Trujillo also disputes the ALJ’s characterization that Dr. Glasco’s assessment of Trujillo’s limitations is “incongruent” with other portions of his analysis. But it is true that the forms do not completely match up with each other. Notably, the RFC assessment form has no box to check for “mild” limitations; while the psychiatric review technique offers five degrees of limitation-none, mild, moderate, marked, and extreme-the RFC assessment offers only three-none, moderate, and marked. (Compare AR 327, with AR 332.) Thus, translating ideas from one form to the other will always leave some ambiguity. Further, comparing the narrative portions of the two forms, Dr.
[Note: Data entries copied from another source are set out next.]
(** ** [int(s, 0)]: the literal forms Python accepts with base 0, over
    ASCII: optional surrounding white space, an optional sign, a [0x],
    [0o] or [0b] prefix or a decimal literal (a decimal literal that starts
    with [0] must be zero), single underscores between digits. *)

Definition is_space (c : ascii) : bool :=
  let n := N_of_ascii c in
  (N.eqb n 32 || (N.leb 9 n && N.leb n 13))%bool.

Fixpoint lstrip (s : string) : string :=
  match s with
  | String c r => if is_space c then lstrip r else s
  | EmptyString => EmptyString
  end.

Fixpoint rstrip (s : string) : string :=
  match s with
  | String c r =>
      match rstrip r with
      | EmptyString => if is_space c then EmptyString else String c EmptyString
      | r' => String c r'
      end
  | EmptyString => EmptyString
  end.

Definition digit_val (c : ascii) : option Z :=
  let n := Z.of_N (N_of_ascii c) in
  if (48 <=? n) && (n <=? 57) then Some (n - 48)
  else if (97 <=? n) && (n <=? 122) then Some (n - 87)
  else if (65 <=? n) && (n <=? 90) then Some (n - 55)
  else None.

(** [prev] tells what the previous character was: [None] at the start of
    the digits, [Some true] after an underscore, [Some false] after a digit. *)
Fixpoint parse_digits (base : Z) (s : string) (prev : option bool) (acc : Z)
  : option Z :=
  match s with
  | EmptyString =>
      match prev with
      | Some false => Some acc
      | _ => None
      end
  | String c r =>
      if Ascii.eqb c "_" then
        match prev with
        | Some false => parse_digits base r (Some true) acc
        | _ => None
        end
      else
        match digit_val c with
        | Some d =>
            if d <? base then parse_digits base r (Some false) (acc * base + d)
            else None
        | None => None
        end
  end.

Definition skip_underscore (s : string) : string :=
  match s with
  | String c r => if Ascii.eqb c "_" then r else s
  | EmptyString => s
  end.

Definition parse_unsigned (s : string) : option Z :=
  match s with
  | String "0" (String c r) =>
      if Ascii.eqb c "x" || Ascii.eqb c "X" then
        parse_digits 16 (skip_underscore r) None 0
      else if Ascii.eqb c "o" || Ascii.eqb c "O" then
        parse_digits 8 (skip_underscore r) None 0
      else if Ascii.eqb c "b" || Ascii.eqb c "B" then
        parse_digits 2 (skip_underscore r) None 0
      else
        match parse_digits 10 s None 0 with
        | Some 0 => Some 0
        | _ => None
        end
  | _ => parse_digits 10 s None 0
  end.

Definition int_base0 (s : string) : exn + Z :=
  let body := rstrip (lstrip s) in
  let '(neg, rest) :=
    match body with
    | String "-" r => (true, r)
    | String "+" r => (false, r)
    | _ => (false, body)
    end in
  match parse_unsigned rest with
  | Some n => inr (if neg : bool then - n else n)
  | None => inl ValueError
  end.

(** ** Module constants *)

Definition STATE_START : Z := 0.
Definition STATE_CMD : Z := 1.
Definition STATE_ADDR_H : Z := 2.
Definition STATE_ADDR_L : Z := 3.
Definition STATE_DATA : Z := 4.
Definition STATE_NO_DATA : Z := 5.

Definition SPI_MEMORY_CMD_READ_BYTE : bytes := [x13].
Definition SPI_MEMORY_CMD_READ_ARRAY : bytes := [x03].
Definition SPI_MEMORY_CMD_WRITE_BYTE : bytes := [x12].
Definition SPI_MEMORY_CMD_WRITE_ARRAY : bytes := [x02].

(** One row of [frame_config]; the [IDX_*] constants of the source are the
    projections. *)
Record config_row := mkRow {
  IDX_CMD_NAME : string;
  IDX_NEXT_STATE : Z;
  IDX_LAST_STATE : Z;
  IDX_FILTER : string;
  IDX_DATA_LINE : string
}.

(** The dict keeps insertion order, which [filter_strings] depends on. *)
Definition frame_config : list (bytes * config_row) :=
  [ (SPI_MEMORY_CMD_READ_BYTE,
      mkRow "Read Byte" STATE_ADDR_H STATE_DATA "READ_BYTE" "miso");
    (SPI_MEMORY_CMD_READ_ARRAY,
      mkRow "Read Array" STATE_ADDR_H STATE_DATA "READ_ARRAY" "miso");
    (SPI_MEMORY_CMD_WRITE_BYTE,
      mkRow "Write Byte" STATE_ADDR_H STATE_DATA "WRITE_BYTE" "mosi");
    (SPI_MEMORY_CMD_WRITE_ARRAY,
      mkRow "Write Array" STATE_ADDR_H STATE_DATA "WRITE_ARRAY" "mosi") ].

(** [frame_config[command]]: [None] stands for [KeyError]. *)
Fixpoint dict_get {V : Type} (d : list (bytes * V)) (k : bytes) : option V :=
  match d with
  | [] => None
  | (k', v) :: d' => if bytes_eqb k' k then Some v else dict_get d' k
  end.

(** The class attribute [filter_strings], built by the loop of the class
    body. *)
Definition filter_strings : list string :=
  ("no filter" :: map (fun kv => IDX_FILTER (snd kv)) frame_config)
    ++ ["Timing_Violations"] ++ ["Address"].

(** ** Frames *)

(** The frame the SPI analyzer hands to [decode]. *)
Record AnalyzerFrame := mkFrame {
  type : string;
  start_time : Z;
  end_time : Z;
  mosi : bytes;
  miso : bytes
}.

(** [frame.data[line]] *)
Definition frame_data (f : AnalyzerFrame) (line : string) : exn + bytes :=
  if (line =? "mosi")%string then inr (mosi f)
  else if (line =? "miso")%string then inr (miso f)
  else inl KeyError.

(** The data dict of an emitted frame, by result type. *)
Inductive out_data : Type :=
| CommandData (command : string)
| AddressData (address : Z) (addressHex : string)
| DataData (data : bytes)
| ViolationData (delta_ns : Z) (maxTiming : Z).

(** [AnalyzerFrame(type, start, end, data)] as built by the analyzer. *)
Record OutFrame := mkOut {
  out_type : string;
  out_start : Z;
  out_end : Z;
  out_fields : out_data
}.

(** What [decode] hands back: nothing, one frame, or a list of frames. *)
Inductive Ret : Type :=
| RNone
| RFrame (f : OutFrame)
| RList (fs : list OutFrame).

(** ** Settings *)

Record Settings := mkSettings {
  filter_setting : string;
  address_setting : string;
  highlight_cmd_only : string;
  timeCsToFirstByte : Z;
  timelastByteToCs : Z;
  timeByteToByte : Z
}.

(** ** The decoder object *)

Record Self := mkSelf {
  state : option Z;
  last_cs_asserted : option Z;
  last_start_time_byte : option Z;
  last_end_time_byte : option Z;
  last_cs_deasserted : option Z;
  command : option bytes;
  address : option (option Z);
  data : option bytes;
  data_byte_cnt : option Z;
  showInstruction : option Z;
  timingViolation : option string;
  cmd_frame_start : option Z;
  cmd_frame_end : option Z;
  address_frame_start : option Z;
  address_frame_end : option Z;
  data_frame_start : option Z;
  data_frame_end : option Z;
  showInfo : option Z
}.

(** [self.name = v], one function per attribute. *)
Definition set_state (v : Z) (o : Self) : Self :=
  let 'mkSelf _ a2 a3 a4 a5 a6 a7 a8 a9 a10 a11 a12 a13 a14 a15 a16 a17 a18 := o in
  mkSelf (Some v) a2 a3 a4 a5 a6 a7 a8 a9 a10 a11 a12 a13 a14 a15 a16 a17 a18.

Definition set_last_cs_asserted (v : Z) (o : Self) : Self :=
  let 'mkSelf a1 _ a3 a4 a5 a6 a7 a8 a9 a10 a11 a12 a13 a14 a15 a16 a17 a18 := o in
  mkSelf a1 (Some v) a3 a4 a5 a6 a7 a8 a9 a10 a11 a12 a13 a14 a15 a16 a17 a18.

Definition set_last_start_time_byte (v : Z) (o : Self) : Self :=
  let 'mkSelf a1 a2 _ a4 a5 a6 a7 a8 a9 a10 a11 a12 a13 a14 a15 a16 a17 a18 := o in
  mkSelf a1 a2 (Some v) a4 a5 a6 a7 a8 a9 a10 a11 a12 a13 a14 a15 a16 a17 a18.

Definition set_last_end_time_byte (v : Z) (o : Self) : Self :=
  let 'mkSelf a1 a2 a3 _ a5 a6 a7 a8 a9 a10 a11 a12 a13 a14 a15 a16 a17 a18 := o in
  mkSelf a1 a2 a3 (Some v) a5 a6 a7 a8 a9 a10 a11 a12 a13 a14 a15 a16 a17 a18.

Definition set_last_cs_deasserted (v : Z) (o : Self) : Self :=
  let 'mkSelf a1 a2 a3 a4 _ a6 a7 a8 a9 a10 a11 a12 a13 a14 a15 a16 a17 a18 := o in
  mkSelf a1 a2 a3 a4 (Some v) a6 a7 a8 a9 a10 a11 a12 a13 a14 a15 a16 a17 a18.

Definition set_command (v : bytes) (o : Self) : Self :=
  let 'mkSelf a1 a2 a3 a4 a5 _ a7 a8 a9 a10 a11 a12 a13 a14 a15 a16 a17 a18 := o in
  mkSelf a1 a2 a3 a4 a5 (Some v) a7 a8 a9 a10 a11 a12 a13 a14 a15 a16 a17 a18.

Definition set_address (v : option Z) (o : Self) : Self :=
  let 'mkSelf a1 a2 a3 a4 a5 a6 _ a8 a9 a10 a11 a12 a13 a14 a15 a16 a17 a18 := o in
  mkSelf a1 a2 a3 a4 a5 a6 (Some v) a8 a9 a10 a11 a12 a13 a14 a15 a16 a17 a18.

Definition set_data (v : bytes) (o : Self) : Self :=
  let 'mkSelf a1 a2 a3 a4 a5 a6 a7 _ a9 a10 a11 a12 a13 a14 a15 a16 a17 a18 := o in
  mkSelf a1 a2 a3 a4 a5 a6 a7 (Some v) a9 a10 a11 a12 a13 a14 a15 a16 a17 a18.

Definition set_data_byte_cnt (v : Z) (o : Self) : Self :=
  let 'mkSelf a1 a2 a3 a4 a5 a6 a7 a8 _ a10 a11 a12 a13 a14 a15 a16 a17 a18 := o in
  mkSelf a1 a2 a3 a4 a5 a6 a7 a8 (Some v) a10 a11 a12 a13 a14 a15 a16 a17 a18.

Definition set_showInstruction (v : Z) (o : Self) : Self :=
  let 'mkSelf a1 a2 a3 a4 a5 a6 a7 a8 a9 _ a11 a12 a13 a14 a15 a16 a17 a18 := o in
  mkSelf a1 a2 a3 a4 a5 a6 a7 a8 a9 (Some v) a11 a12 a13 a14 a15 a16 a17 a18.

Definition set_timingViolation (v : string) (o : Self) : Self :=
  let 'mkSelf a1 a2 a3 a4 a5 a6 a7 a8 a9 a10 _ a12 a13 a14 a15 a16 a17 a18 := o in
  mkSelf a1 a2 a3 a4 a5 a6 a7 a8 a9 a10 (Some v) a12 a13 a14 a15 a16 a17 a18.

Definition set_cmd_frame_start (v : Z) (o : Self) : Self :=
  let 'mkSelf a1 a2 a3 a4 a5 a6 a7 a8 a9 a10 a11 _ a13 a14 a15 a16 a17 a18 := o in
  mkSelf a1 a2 a3 a4 a5 a6 a7 a8 a9 a10 a11 (Some v) a13 a14 a15 a16 a17 a18.

Definition set_cmd_frame_end (v : Z) (o : Self) : Self :=
  let 'mkSelf a1 a2 a3 a4 a5 a6 a7 a8 a9 a10 a11 a12 _ a14 a15 a16 a17 a18 := o in
  mkSelf a1 a2 a3 a4 a5 a6 a7 a8 a9 a10 a11 a12 (Some v) a14 a15 a16 a17 a18.

Definition set_address_frame_start (v : Z) (o : Self) : Self :=
  let 'mkSelf a1 a2 a3 a4 a5 a6 a7 a8 a9 a10 a11 a12 a13 _ a15 a16 a17 a18 := o in
  mkSelf a1 a2 a3 a4 a5 a6 a7 a8 a9 a10 a11 a12 a13 (Some v) a15 a16 a17 a18.

Definition set_address_frame_end (v : Z) (o : Self) : Self :=
  let 'mkSelf a1 a2 a3 a4 a5 a6 a7 a8 a9 a10 a11 a12 a13 a14 _ a16 a17 a18 := o in
  mkSelf a1 a2 a3 a4 a5 a6 a7 a8 a9 a10 a11 a12 a13 a14 (Some v) a16 a17 a18.

Definition set_data_frame_start (v : Z) (o : Self) : Self :=
  let 'mkSelf a1 a2 a3 a4 a5 a6 a7 a8 a9 a10 a11 a12 a13 a14 a15 _ a17 a18 := o in
  mkSelf a1 a2 a3 a4 a5 a6 a7 a8 a9 a10 a11 a12 a13 a14 a15 (Some v) a17 a18.

Definition set_data_frame_end (v : Z) (o : Self) : Self :=
  let 'mkSelf a1 a2 a3 a4 a5 a6 a7 a8 a9 a10 a11 a12 a13 a14 a15 a16 _ a18 := o in
  mkSelf a1 a2 a3 a4 a5 a6 a7 a8 a9 a10 a11 a12 a13 a14 a15 a16 (Some v) a18.

Definition set_showInfo (v : Z) (o : Self) : Self :=
  let 'mkSelf a1 a2 a3 a4 a5 a6 a7 a8 a9 a10 a11 a12 a13 a14 a15 a16 a17 _ := o in
  mkSelf a1 a2 a3 a4 a5 a6 a7 a8 a9 a10 a11 a12 a13 a14 a15 a16 a17 (Some v).

(** The object right after [__init__]: the constructor only prints the
    settings and binds a local name [state], so no attribute is assigned. *)
Definition HLA_init : Self :=
  mkSelf None None None None None None None None None None None None None
         None None None None None.

(** ** Method bodies: object state plus exceptions *)

Definition M (A : Type) : Type := Self -> Self * (exn + A).

Definition ret {A : Type} (a : A) : M A := fun o => (o, inr a).

Definition raise {A : Type} (e : exn) : M A := fun o => (o, inl e).

Definition bind {A B : Type} (m : M A) (k : A -> M B) : M B :=
  fun o =>
    match m o with
    | (o', inr a) => k a o'
    | (o', inl e) => (o', inl e)
    end.

(** [self.name] *)
Definition getattr {A : Type} (name : string) (proj : Self -> option A) : M A :=
  fun o =>
    match proj o with
    | Some v => (o, inr v)
    | None => (o, inl (AttributeError name))
    end.

(** [self.name = v], with [upd] the setter of [name] applied to [v] *)
Definition setattr (upd : Self -> Self) : M unit := fun o => (upd o, inr tt).

Definition lift {A : Type} (r : exn + A) : M A := fun o => (o, r).

Declare Scope py_scope.
Delimit Scope py_scope with py.
Notation "x <- m ;; k" := (bind m (fun x => k))
  (at level 61, m at next level, right associativity) : py_scope.
Notation "m ;; k" := (bind m (fun _ => k))
  (at level 61, right associativity) : py_scope.
Local Open Scope py_scope.

(** ** The helper methods *)

Definition cmd_to_str (command : bytes) : string :=
  match dict_get frame_config command with
  | Some row => IDX_CMD_NAME row
  | None => "Unknown"
  end.

Definition get_next_state (command : bytes) : Z :=
  match dict_get frame_config command with
  | Some row => IDX_NEXT_STATE row
  | None => STATE_NO_DATA
  end.

Definition get_last_state (command : bytes) : Z :=
  match dict_get frame_config command with
  | Some row => IDX_LAST_STATE row
  | None => STATE_NO_DATA
  end.

Definition calc_delta (timestampStart timeStampEnd : Z) : Z :=
  if timestampStart =? 0 then 0 else timeStampEnd - timestampStart.

(** [frame_config[command]] is outside any [try] here. *)
Definition show_cmd (filter_name : string) (command : bytes) : exn + Z :=
  if (filter_name =? "no filter")%string then inr 1
  else if (filter_name =? "Timing_Violations")%string then inr 0
  else
    match dict_get frame_config command with
    | None => inl KeyError
    | Some row =>
        if (filter_name =? IDX_FILTER row)%string then inr 1
        else if (filter_name =? "Address")%string then inr 3
        else inr 2
    end.

Definition indicate_violation
    (maxTiming delta framestart frameend start_time end_time : Z) : M OutFrame :=
  setattr (set_last_end_time_byte end_time) ;;
  setattr (set_last_start_time_byte start_time) ;;
  ret (mkOut "TimingViolation" framestart frameend (ViolationData delta maxTiming)).

(** ** [decode], branch by branch *)

(** [frame.type == 'enable'] *)
Definition decode_enable (frame : AnalyzerFrame) : M Ret :=
  setattr (set_state STATE_CMD) ;;
  setattr (set_last_cs_asserted (start_time frame)) ;;
  setattr (set_last_start_time_byte 0) ;;
  setattr (set_last_end_time_byte 0) ;;
  setattr (set_last_cs_deasserted 0) ;;
  ret RNone.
Glasco’s discussion on the psychiatric review technique does not support the social limitation proffered in his RFC assessment. The record shows that the ALJ was not wrong to call them incongruous-at least to some degree. The Court thus finds no reversible error in the ALJ’s treatment of Dr. Glasco’s opinion.


For the reasons set forth above, the Commissioner’s decision is AFFIRMED.